WHAT YOU HAVE TO DO:
Which lines of the records contain "ZeroDivisionError"? Collect every one of them.

(Saved entries)
==============================
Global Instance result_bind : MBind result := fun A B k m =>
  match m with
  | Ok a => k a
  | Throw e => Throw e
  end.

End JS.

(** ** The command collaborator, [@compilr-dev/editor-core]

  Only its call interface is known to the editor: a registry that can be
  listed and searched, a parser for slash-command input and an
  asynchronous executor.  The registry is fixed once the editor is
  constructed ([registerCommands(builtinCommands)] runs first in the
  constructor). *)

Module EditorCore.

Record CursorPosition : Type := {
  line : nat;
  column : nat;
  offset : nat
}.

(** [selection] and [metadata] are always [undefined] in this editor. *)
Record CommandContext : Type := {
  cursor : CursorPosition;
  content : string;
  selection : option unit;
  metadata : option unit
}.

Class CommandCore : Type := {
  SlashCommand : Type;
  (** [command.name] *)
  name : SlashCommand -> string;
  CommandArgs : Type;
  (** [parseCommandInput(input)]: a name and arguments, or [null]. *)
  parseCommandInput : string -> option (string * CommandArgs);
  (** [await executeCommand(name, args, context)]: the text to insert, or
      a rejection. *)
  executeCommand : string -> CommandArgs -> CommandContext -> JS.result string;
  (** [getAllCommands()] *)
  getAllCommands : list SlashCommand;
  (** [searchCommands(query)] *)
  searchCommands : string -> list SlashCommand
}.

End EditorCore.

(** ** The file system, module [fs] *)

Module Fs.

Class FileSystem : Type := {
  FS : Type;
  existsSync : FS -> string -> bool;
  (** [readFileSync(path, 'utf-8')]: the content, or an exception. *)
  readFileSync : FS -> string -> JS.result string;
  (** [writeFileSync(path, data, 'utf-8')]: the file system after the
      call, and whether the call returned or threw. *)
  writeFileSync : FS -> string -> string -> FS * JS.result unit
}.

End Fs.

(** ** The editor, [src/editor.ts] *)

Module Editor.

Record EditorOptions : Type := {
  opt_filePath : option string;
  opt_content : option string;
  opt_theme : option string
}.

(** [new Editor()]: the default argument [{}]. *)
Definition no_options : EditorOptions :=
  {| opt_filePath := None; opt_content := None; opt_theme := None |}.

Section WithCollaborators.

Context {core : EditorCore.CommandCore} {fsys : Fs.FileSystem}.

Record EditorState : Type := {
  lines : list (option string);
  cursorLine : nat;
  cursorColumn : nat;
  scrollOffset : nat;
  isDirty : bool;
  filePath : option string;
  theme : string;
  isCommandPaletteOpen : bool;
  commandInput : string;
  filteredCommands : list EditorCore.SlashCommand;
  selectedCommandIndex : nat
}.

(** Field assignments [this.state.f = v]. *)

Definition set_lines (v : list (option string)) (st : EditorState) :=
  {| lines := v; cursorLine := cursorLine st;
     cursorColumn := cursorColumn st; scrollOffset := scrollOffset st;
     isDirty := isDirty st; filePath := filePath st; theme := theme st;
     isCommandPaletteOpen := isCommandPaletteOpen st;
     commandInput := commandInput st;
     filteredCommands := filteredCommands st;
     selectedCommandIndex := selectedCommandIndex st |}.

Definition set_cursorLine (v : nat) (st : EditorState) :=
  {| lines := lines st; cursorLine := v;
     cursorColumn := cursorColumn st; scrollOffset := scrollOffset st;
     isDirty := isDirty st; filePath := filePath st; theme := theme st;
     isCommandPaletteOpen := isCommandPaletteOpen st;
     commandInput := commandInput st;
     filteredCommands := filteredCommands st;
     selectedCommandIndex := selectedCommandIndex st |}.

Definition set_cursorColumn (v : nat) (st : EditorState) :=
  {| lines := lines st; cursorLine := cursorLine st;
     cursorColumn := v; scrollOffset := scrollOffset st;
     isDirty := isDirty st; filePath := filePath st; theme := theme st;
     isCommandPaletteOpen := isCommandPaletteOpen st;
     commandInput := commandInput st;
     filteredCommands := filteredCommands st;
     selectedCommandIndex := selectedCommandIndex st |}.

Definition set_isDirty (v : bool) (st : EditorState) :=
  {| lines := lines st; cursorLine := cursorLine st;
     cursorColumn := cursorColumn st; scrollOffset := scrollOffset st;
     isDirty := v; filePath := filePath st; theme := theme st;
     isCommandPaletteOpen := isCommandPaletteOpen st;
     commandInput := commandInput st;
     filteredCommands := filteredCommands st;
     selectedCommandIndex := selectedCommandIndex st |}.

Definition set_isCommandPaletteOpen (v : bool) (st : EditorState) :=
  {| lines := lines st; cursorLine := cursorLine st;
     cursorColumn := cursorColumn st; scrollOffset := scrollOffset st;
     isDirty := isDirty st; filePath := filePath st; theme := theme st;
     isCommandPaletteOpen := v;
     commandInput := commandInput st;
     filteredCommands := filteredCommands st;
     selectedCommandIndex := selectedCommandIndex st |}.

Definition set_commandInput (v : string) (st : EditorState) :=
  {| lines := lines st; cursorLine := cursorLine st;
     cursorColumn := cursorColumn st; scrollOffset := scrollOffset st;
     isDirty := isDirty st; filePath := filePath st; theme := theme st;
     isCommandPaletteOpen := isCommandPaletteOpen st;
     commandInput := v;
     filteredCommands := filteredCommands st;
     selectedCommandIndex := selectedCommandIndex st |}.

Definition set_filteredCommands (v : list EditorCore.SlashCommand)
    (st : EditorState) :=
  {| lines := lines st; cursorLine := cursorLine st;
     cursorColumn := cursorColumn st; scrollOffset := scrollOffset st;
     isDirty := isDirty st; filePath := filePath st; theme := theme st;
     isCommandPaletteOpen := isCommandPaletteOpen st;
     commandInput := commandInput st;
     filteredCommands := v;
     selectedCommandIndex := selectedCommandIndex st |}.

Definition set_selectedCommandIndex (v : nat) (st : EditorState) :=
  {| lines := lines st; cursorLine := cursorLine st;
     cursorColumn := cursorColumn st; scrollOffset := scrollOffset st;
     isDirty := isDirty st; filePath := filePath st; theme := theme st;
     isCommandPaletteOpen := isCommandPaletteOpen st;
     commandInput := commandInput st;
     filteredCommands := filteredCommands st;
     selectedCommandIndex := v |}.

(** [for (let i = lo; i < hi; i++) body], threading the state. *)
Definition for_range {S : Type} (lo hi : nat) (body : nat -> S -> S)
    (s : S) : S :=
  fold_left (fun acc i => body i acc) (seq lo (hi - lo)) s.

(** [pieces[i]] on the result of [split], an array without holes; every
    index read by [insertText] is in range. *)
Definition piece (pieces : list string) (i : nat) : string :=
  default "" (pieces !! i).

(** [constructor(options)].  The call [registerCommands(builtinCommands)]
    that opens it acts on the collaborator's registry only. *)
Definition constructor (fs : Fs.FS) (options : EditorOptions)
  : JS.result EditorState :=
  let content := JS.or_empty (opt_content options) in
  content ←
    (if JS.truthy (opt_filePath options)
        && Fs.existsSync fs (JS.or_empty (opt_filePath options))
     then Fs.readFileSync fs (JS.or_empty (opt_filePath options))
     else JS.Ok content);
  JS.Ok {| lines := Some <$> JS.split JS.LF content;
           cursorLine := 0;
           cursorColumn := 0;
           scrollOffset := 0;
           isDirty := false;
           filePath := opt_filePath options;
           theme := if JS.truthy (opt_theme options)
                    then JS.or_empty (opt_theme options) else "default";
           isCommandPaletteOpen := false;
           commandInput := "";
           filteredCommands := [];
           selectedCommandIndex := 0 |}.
==============================
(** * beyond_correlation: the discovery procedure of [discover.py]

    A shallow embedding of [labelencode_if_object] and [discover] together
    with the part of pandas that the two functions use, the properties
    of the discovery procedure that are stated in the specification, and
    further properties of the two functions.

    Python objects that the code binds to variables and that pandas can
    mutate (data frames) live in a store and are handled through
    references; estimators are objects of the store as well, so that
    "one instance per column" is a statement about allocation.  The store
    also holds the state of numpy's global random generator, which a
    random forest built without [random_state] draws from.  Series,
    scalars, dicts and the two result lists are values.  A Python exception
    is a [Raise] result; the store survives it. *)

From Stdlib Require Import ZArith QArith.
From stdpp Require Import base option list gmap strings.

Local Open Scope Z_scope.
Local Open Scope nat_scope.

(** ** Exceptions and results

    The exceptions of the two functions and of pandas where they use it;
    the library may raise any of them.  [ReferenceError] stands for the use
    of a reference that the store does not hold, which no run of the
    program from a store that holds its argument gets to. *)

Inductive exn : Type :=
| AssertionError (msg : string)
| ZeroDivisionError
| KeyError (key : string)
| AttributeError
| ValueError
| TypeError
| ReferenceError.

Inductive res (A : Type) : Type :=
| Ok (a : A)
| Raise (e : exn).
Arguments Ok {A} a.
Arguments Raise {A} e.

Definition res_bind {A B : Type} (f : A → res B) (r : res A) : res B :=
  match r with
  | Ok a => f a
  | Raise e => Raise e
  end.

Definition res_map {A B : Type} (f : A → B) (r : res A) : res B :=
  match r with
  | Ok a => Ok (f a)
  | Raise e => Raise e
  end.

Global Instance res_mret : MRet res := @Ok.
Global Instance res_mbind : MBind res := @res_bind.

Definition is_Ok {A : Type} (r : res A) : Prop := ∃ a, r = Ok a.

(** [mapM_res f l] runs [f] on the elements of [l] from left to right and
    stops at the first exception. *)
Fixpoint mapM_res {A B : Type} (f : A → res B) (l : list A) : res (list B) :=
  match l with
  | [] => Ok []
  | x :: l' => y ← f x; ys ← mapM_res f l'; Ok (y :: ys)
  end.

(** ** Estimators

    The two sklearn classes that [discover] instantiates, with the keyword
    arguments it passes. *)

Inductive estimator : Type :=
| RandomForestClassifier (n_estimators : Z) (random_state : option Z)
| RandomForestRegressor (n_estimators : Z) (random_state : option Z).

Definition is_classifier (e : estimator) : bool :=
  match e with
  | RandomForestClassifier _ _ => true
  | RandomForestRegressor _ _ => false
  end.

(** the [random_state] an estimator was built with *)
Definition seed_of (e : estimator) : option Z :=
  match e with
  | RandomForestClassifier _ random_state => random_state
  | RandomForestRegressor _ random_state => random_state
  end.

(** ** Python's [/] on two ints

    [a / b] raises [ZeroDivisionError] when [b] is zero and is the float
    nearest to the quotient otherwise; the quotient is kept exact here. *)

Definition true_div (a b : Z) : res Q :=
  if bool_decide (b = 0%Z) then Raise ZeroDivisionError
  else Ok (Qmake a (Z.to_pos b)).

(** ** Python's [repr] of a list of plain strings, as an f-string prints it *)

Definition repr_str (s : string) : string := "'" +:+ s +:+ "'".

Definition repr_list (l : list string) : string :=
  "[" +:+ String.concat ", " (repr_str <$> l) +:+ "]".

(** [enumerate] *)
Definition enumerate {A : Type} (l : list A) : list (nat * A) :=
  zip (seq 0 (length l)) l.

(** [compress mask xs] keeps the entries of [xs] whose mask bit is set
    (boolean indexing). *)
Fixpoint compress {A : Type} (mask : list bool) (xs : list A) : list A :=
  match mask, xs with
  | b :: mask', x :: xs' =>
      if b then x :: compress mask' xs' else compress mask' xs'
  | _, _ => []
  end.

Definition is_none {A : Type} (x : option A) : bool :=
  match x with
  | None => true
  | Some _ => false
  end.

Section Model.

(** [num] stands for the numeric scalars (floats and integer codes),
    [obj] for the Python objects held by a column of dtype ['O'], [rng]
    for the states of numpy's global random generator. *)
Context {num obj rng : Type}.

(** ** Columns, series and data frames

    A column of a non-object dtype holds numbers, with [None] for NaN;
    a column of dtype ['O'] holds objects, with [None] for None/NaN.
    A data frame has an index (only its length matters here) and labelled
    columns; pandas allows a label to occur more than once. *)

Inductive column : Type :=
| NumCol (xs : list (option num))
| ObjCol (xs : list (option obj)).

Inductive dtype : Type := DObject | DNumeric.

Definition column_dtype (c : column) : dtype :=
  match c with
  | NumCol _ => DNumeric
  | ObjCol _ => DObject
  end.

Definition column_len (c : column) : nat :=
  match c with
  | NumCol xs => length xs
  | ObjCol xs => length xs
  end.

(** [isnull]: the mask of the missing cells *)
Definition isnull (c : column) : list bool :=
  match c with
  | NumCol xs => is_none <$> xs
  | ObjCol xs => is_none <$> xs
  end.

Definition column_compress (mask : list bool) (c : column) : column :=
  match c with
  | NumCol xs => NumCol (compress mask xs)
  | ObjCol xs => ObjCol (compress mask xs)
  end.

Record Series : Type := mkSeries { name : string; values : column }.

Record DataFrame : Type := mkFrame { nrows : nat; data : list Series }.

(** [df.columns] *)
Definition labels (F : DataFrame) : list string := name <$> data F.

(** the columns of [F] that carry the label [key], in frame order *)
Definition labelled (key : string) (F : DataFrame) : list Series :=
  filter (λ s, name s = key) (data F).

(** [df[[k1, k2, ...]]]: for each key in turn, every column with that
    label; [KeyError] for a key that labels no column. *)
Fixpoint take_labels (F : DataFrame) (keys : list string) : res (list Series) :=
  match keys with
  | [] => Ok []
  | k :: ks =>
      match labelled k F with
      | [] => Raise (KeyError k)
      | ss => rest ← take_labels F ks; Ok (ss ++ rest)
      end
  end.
==============================
RESULT BELOW:
| ZeroDivisionError
    [a / b] raises [ZeroDivisionError] when [b] is zero and is the float
  if bool_decide (b = 0%Z) then Raise ZeroDivisionError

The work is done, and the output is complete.